José Borregales (born 15 December 1997) is a Venezuelan former professional American football placekicker. He played college football for the FIU Panthers and Miami Hurricanes.

==Early life==
Borregales attended Booker T. Washington Senior High School and was named a Florida Class 4A first-team selection. He was also named a First-team All Dade selection and a 2015 Kohl's All-American honorable mention. During his high school career, Borregales converted 13 of 14 field goals and 48 of 51 extra points. He committed to Florida International University to play college football.

==College career==
===2016–2019===
Borregales redshirted his first year at Florida International University. In 2017, he served as the team's starting kicker. During the 2017 season he connected on 15 of 18 field goals and went 40 for 40 on extra points. In 2018, he finished the season with 14 of 18 field goals and 54 of 55 extra points. Also in 2018, he was finalist for the Lou Groza Award as the nation's best college kicker. However, he fell short of Andre Szmyt in voting. In his final season at FIU, he finished with 21 of 29 field goals and converted all 40 extra point attempts.

===2020===
After graduating from FIU with a bachelor's degree in 2020, Borregales continued his football kicking career at the University of Miami, as a graduate student. At Miami, he went for 18 of 20 on field goal attempts and went for a perfect 35–35 on extra points.
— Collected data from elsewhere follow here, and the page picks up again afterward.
(** * The after-sales dashboard script (dashboard.js), embedded in Rocq

    The script fetches JSON record sets, indexes and aggregates them with
    plain JavaScript objects used as maps, formats labels, and writes HTML
    strings into DOM containers.  This file gives

    - the part of the JavaScript value model the script exercises: numbers,
      strings, flat JSON records, ordinary objects with their own properties
      in creation order and their prototype, [Object.prototype] and its
      members, and the conversions [ToString], [ToBoolean], [ToNumber],
      [ToPropertyKey];
    - the helper functions and the six page functions of the script;
    - the properties of the specification, proved or refuted on them.

    Conventions.  A string is carried as the bytes of its UTF-8 encoding (the
    script only inspects ASCII characters, which no multi-byte sequence
    contains).  A finite number is carried exactly, as a canonical rational:
    rounding to binary64 is set aside, as the specification does; where a
    property depends on the digits of a number, it is stated up to
    [MAX_SAFE_INTEGER], where the exact value is the binary64 value.  A
    document is carried as its elements that have an id, none inside
    another; the elements that a string assigned to [innerHTML] creates are
    not carried; [inert] describes the data for which none of them has an
    id. *)

From Stdlib Require Import QArith Qcanon Ascii String.
From stdpp Require Import gmap strings list pretty sorting.

Local Open Scope string_scope.
Local Open Scope list_scope.

(** ** Numbers *)

Module JS.

Inductive number :=
  | NaN
  | Infinity (negative : bool)
  | Finite (q : Qc).

#[global] Instance number_eq_dec : EqDecision number.
Proof. solve_decision. Defined.

Definition of_Z (z : Z) : number := Finite (Qc_of_Z z).
Definition of_nat (n : nat) : number := of_Z (Z.of_nat n).

(** [m * 10^e] *)
Definition decimal (m e : Z) : Qc :=
  if (0 <=? e)%Z then Qc_of_Z (m * 10 ^ e)
  else Q2Qc (Qmake m (Z.to_pos (10 ^ (- e)))).

(** Number::add, on exact values. *)
Definition number_add (a b : number) : number :=
  match a, b with
  | NaN, _ | _, NaN => NaN
  | Infinity s, Infinity t => if bool_decide (s = t) then Infinity s else NaN
  | Infinity s, Finite _ | Finite _, Infinity s => Infinity s
  | Finite x, Finite y => Finite (x + y)
  end.

(** Number::equal, the comparison behind [===] on two numbers. *)
Definition number_equal (a b : number) : bool :=
  match a, b with
  | NaN, _ | _, NaN => false
  | _, _ => bool_decide (a = b)
  end.

(** *** Number::toString (radix 10)

    A positive finite value is written [s * 10^e] with [s] an integer that
    10 does not divide; [k] is the number of digits of [s] and [n = k + e]
    the position of the decimal point. *)

Fixpoint to_integer (fuel : nat) (x : Q) (e : Z) : Z * Z :=
  match fuel with
  | O => ((Qnum x / Z.pos (Qden x))%Z, e)
  | S fuel =>
      if (Qden x =? 1)%positive then (Qnum x, e)
      else to_integer fuel (Qred (x * 10)) (e - 1)
  end.

Fixpoint strip_zeros (fuel : nat) (s e : Z) : Z * Z :=
  match fuel with
  | O => (s, e)
  | S fuel =>
      if (s mod 10 =? 0)%Z then strip_zeros fuel (s / 10) (e + 1) else (s, e)
  end.

Definition significand (x : Q) : Z * Z :=
  let '(s, e) := to_integer (Pos.size_nat (Qden x)) x 0 in
  strip_zeros (Z.to_nat (Z.log2 s)) s e.

Definition zeros (n : Z) : string :=
  String.concat "" (replicate (Z.to_nat n) "0").

Definition substring_from (n : nat) (s : string) : string :=
  String.substring n (String.length s - n) s.

Definition exponent_part (n : Z) : string :=
  "e" +:+ (if (0 <=? n - 1)%Z then "+" else "-") +:+ pretty (Z.abs (n - 1)).

Definition positive_toString (x : Q) : string :=
  let '(s, e) := significand x in
  let digits := pretty s in
  let k := Z.of_nat (String.length digits) in
  let n := (k + e)%Z in
  if bool_decide (k <= n <= 21)%Z then digits +:+ zeros (n - k)
  else if bool_decide (0 < n <= 21)%Z then
    String.substring 0 (Z.to_nat n) digits +:+ "." +:+
    substring_from (Z.to_nat n) digits
  else if bool_decide (-6 < n <= 0)%Z then "0." +:+ zeros (- n) +:+ digits
  else if bool_decide (k = 1)%Z then digits +:+ exponent_part n
  else String.substring 0 1 digits +:+ "." +:+ substring_from 1 digits
       +:+ exponent_part n.

Definition number_toString (x : number) : string :=
  match x with
  | NaN => "NaN"
  | Infinity false => "Infinity"
  | Infinity true => "-Infinity"
  | Finite q =>
      match Qnum (this q) with
      | Z0 => "0"
      | Zpos _ => positive_toString (this q)
      | Zneg _ => "-" +:+ positive_toString (Qopp (this q))
      end
  end.

(** *** StringToNumber

    The conversion [Number(s)] applies to a string: white space and line
    terminators are trimmed at both ends, the empty string is [0], and what
    remains must be a StrNumericLiteral: a signed decimal literal, a signed
    [Infinity], or an unsigned binary, octal or hexadecimal integer literal.
    Anything else is [NaN]. *)

Definition bytes (s : string) : list N := N_of_ascii <$> list_ascii_of_string s.

(** The UTF-8 encodings of WhiteSpace and LineTerminator: TAB, LF, VT, FF, CR,
    SP, U+00A0, U+1680, U+2000 to U+200A, U+2028, U+2029, U+202F, U+205F,
    U+3000 and U+FEFF. *)
Definition StrWhiteSpaceChar : list (list N) :=
  ([[9]; [10]; [11]; [12]; [13]; [32]; [194; 160]; [225; 154; 128]]
   ++ ((λ b, [226; 128; b]) <$> [128; 129; 130; 131; 132; 133; 134; 135; 136; 137; 138])
   ++ [[226; 128; 168]; [226; 128; 169]; [226; 128; 175]; [226; 129; 159];
       [227; 128; 128]; [239; 187; 191]])%N.

Fixpoint drop_prefix (p l : list N) : option (list N) :=
  match p, l with
  | [], _ => Some l
  | a :: p, b :: l => if bool_decide (a = b) then drop_prefix p l else None
  | _ :: _, [] => None
  end.

Fixpoint drop_one (ws : list (list N)) (l : list N) : option (list N) :=
  match ws with
  | [] => None
  | w :: ws => match drop_prefix w l with Some r => Some r | None => drop_one ws l end
  end.

Fixpoint trim_start (ws : list (list N)) (fuel : nat) (l : list N) : list N :=
  match fuel with
  | O => l
  | S fuel =>
      match drop_one ws l with
      | Some r => trim_start ws fuel r
      | None => l
      end
  end.

Definition trim (l : list N) : list N :=
  let l := trim_start StrWhiteSpaceChar (length l) l in
  reverse (trim_start (reverse <$> StrWhiteSpaceChar) (length l) (reverse l)).

Definition digit (radix : N) (c : N) : option N :=
  let d := (if bool_decide (48 ≤ c ≤ 57) then Some (c - 48)
            else if bool_decide (97 ≤ c ≤ 102) then Some (c - 87)
            else if bool_decide (65 ≤ c ≤ 70) then Some (c - 55)
            else None)%N in
  d ≫= λ d, if (d <? radix)%N then Some d else None.

Fixpoint read_digits (radix : N) (l : list N) : list N * list N :=
  match l with
  | [] => ([], [])
  | c :: r =>
      match digit radix c with
      | Some d => let '(ds, r) := read_digits radix r in (d :: ds, r)
      | None => ([], l)
      end
  end.

Definition digits_value (radix : N) (ds : list N) : Z :=
  Z.of_N (foldl (λ acc d, acc * radix + d)%N 0%N ds).

Definition read_sign (l : list N) : bool * list N :=
  match l with
  | 43%N :: r => (false, r)
  | 45%N :: r => (true, r)
  | _ => (false, l)
  end.

Definition signed (negative : bool) (z : Z) : Z := if negative then (- z)%Z else z.

(** ExponentPart, optional: [e] or [E], an optional sign, one digit or more. *)
Definition ExponentPart (l : list N) : option Z :=
  match l with
  | [] => Some 0%Z
  | c :: r =>
      if bool_decide (c = 101 ∨ c = 69)%N then
        let '(negative, r) := read_sign r in
        match read_digits 10 r with
        | ((_ :: _) as ds, []) => Some (signed negative (digits_value 10 ds))
        | _ => None
        end
      else None
  end.

Definition StrDecimalLiteral (l : list N) : number :=
  let '(negative, l) := read_sign l in
  if bool_decide (l = bytes "Infinity") then Infinity negative
  else
    let '(int, l) := read_digits 10 l in
    let '(frac, l) := match l with
                      | 46%N :: r => read_digits 10 r
                      | _ => ([], l)
                      end in
    match int ++ frac, ExponentPart l with
    | _ :: _, Some e =>
        Finite (decimal (signed negative (digits_value 10 (int ++ frac)))
                        (e - Z.of_nat (length frac)))
    | _, _ => NaN
    end.

(** [0b], [0o] and [0x] literals: no sign, one digit or more. *)
Definition NonDecimalIntegerLiteral (l : list N) : option number :=
  match l with
  | 48%N :: c :: r =>
      let radix := (if bool_decide (c = 120 ∨ c = 88) then Some 16
                    else if bool_decide (c = 111 ∨ c = 79) then Some 8
                    else if bool_decide (c = 98 ∨ c = 66) then Some 2
                    else None)%N in
      radix ≫= λ radix,
        Some match read_digits radix r with
             | ((_ :: _) as ds, []) => of_Z (digits_value radix ds)
             | _ => NaN
             end
  | _ => None
  end.

Definition StringToNumber (s : string) : number :=
  match trim (bytes s) with
  | [] => of_Z 0
  | l => default (StrDecimalLiteral l) (NonDecimalIntegerLiteral l)
  end.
During his first game for Miami, he kicked a field goal from 25 yards out while playing UAB. He was named ACC Specialist of the week after he went for 4 of 4 on field goals in a win against the top 20 ranked Louisville Cardinals. One of his four field goals was 57 yards long, which tied the program record for Miami. During games against Florida State and Clemson he hit field goals from 30 and 42 yards out. In a game against Pittsburgh, he made a field goal from 37 yards out. The next week, against Virginia, he made both field goals from 32 and 20 yards. He drilled 3 field goals in a come-from-behind win against NC State and made 2 field goals which were from 40 and 42 yards in a win against Virginia. He hit field goals from 52 and 32 yards during a game against Duke. He also hit a 47-yard field goal in his lone attempt against North Carolina. He won the Lou Groza award, was a consensus First Team All-American, First Team All-Conference (ACC), and All-ACC Academic Team. Borregales was also invited to the 2021 Senior Bowl. On 23 December 2020, Borregales announced he will declare for the 2021 NFL draft and would still be able to play in his team's bowl game. On 1 May, after going undrafted in the 2021 NFL Draft, Borregales signed as a free agent with the Tampa Bay Buccaneers.

===Statistics===

College statistics
| Year | School | XPM | XPA | FGM | FGA | FG% | Pts |
| 2016 | FIU |  |  |  |  |  |  |
| 2017 | FIU | 40 | 40 | 15 | 18 | 83.3 | 85 |
| 2018 | FIU | 54 | 55 | 14 | 19 | 73.7 | 96 |
| 2019 | FIU | 37 | 39 | 21 | 29 | 72.4 | 100 |
| 2020 | Miami | 37 | 37 | 20 | 22 | 91 | 97 |

==Professional career==

Pre-draft measurables
| Height | Weight | Arm length | Hand span |
| 5 ft 10 in (1.78 m) | 206 lb (93 kg) | 29+5⁄8 in (0.75 m) | 9+3⁄8 in (0.24 m) |
All values from NFL Combine

=== Tampa Bay Buccaneers ===
Borregales signed with the Tampa Bay Buccaneers as an undrafted free agent on 13 May 2021. He was waived on 6 September, and was subsequently re-signed to the practice squad.

After the Buccaneers were eliminated in the Divisional Round of the 2021 playoffs, Borregales signed a reserve/future contract with Tampa Bay on 24 January 2022. He was waived by the Buccaneers on 30 August.

=== Orlando Guardians ===
On 18 November 2022, Borregales was drafted by the Orlando Guardians of the XFL. The Guardians folded when the XFL and USFL merged to create the United Football League (UFL).

=== Winnipeg Blue Bombers ===
On 22 January 2024, the Winnipeg Blue Bombers signed Borregales. He was released by the Blue Bombers on 14 May.

==Personal life==
Borregales was born in Caracas, Venezuela, and immigrated to the United States with his family at the age of six. He is the third Venezuelan born player to make it to the NFL. His brother Andy is the kicker for the New England Patriots.